* **Exercise**:
Write out exactly what each line says, starting with the first line below and ending on the one with "ps_etime _ := None".

* **Given records**:
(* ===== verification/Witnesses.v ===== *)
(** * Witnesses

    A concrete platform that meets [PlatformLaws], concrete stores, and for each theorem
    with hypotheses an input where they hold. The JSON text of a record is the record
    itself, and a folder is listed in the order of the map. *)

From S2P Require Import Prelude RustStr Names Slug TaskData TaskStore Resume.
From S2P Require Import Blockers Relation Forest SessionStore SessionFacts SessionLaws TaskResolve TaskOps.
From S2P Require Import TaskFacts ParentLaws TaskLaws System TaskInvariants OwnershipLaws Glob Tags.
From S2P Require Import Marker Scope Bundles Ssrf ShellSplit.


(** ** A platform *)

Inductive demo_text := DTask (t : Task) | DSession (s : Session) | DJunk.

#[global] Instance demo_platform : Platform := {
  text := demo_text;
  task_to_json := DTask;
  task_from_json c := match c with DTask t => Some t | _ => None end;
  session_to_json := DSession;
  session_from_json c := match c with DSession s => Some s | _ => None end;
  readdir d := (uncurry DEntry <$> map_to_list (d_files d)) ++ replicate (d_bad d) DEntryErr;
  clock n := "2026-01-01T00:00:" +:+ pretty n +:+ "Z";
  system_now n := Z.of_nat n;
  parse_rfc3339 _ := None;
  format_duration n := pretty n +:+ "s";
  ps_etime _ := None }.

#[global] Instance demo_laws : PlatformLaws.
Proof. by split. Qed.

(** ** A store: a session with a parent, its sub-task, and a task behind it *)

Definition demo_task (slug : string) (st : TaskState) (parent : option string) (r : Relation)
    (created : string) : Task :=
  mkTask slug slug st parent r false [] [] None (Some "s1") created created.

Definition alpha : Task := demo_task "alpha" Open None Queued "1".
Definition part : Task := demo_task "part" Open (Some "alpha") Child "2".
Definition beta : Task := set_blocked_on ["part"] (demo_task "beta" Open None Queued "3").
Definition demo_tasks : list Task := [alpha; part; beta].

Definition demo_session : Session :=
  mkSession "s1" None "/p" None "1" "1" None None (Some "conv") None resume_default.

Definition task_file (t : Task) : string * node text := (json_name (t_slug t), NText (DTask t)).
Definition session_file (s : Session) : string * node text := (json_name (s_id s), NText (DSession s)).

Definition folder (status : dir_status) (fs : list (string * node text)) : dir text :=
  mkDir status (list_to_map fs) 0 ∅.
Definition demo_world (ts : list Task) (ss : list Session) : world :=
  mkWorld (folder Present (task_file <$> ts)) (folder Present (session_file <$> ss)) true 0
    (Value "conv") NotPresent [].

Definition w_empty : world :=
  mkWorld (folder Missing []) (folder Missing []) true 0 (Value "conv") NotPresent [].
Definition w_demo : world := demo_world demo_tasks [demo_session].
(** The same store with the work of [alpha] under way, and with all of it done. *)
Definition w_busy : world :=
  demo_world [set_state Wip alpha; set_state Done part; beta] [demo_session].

* **Exercise output**:
(* ===== verification/Witnesses.v ===== *)
(** * Witnesses

    A concrete platform that meets [PlatformLaws], concrete stores, and for each theorem
    with hypotheses an input where they hold. The JSON text of a record is the record
    itself, and a folder is listed in the order of the map. *)

From S2P Require Import Prelude RustStr Names Slug TaskData TaskStore Resume.
From S2P Require Import Blockers Relation Forest SessionStore SessionFacts SessionLaws TaskResolve TaskOps.
From S2P Require Import TaskFacts ParentLaws TaskLaws System TaskInvariants OwnershipLaws Glob Tags.
From S2P Require Import Marker Scope Bundles Ssrf ShellSplit.


(** ** A platform *)

Inductive demo_text := DTask (t : Task) | DSession (s : Session) | DJunk.

#[global] Instance demo_platform : Platform := {
  text := demo_text;
  task_to_json := DTask;
  task_from_json c := match c with DTask t => Some t | _ => None end;
  session_to_json := DSession;
  session_from_json c := match c with DSession s => Some s | _ => None end;
  readdir d := (uncurry DEntry <$> map_to_list (d_files d)) ++ replicate (d_bad d) DEntryErr;
  clock n := "2026-01-01T00:00:" +:+ pretty n +:+ "Z";
  system_now n := Z.of_nat n;
  parse_rfc3339 _ := None;
  format_duration n := pretty n +:+ "s";
  ps_etime _ := None }.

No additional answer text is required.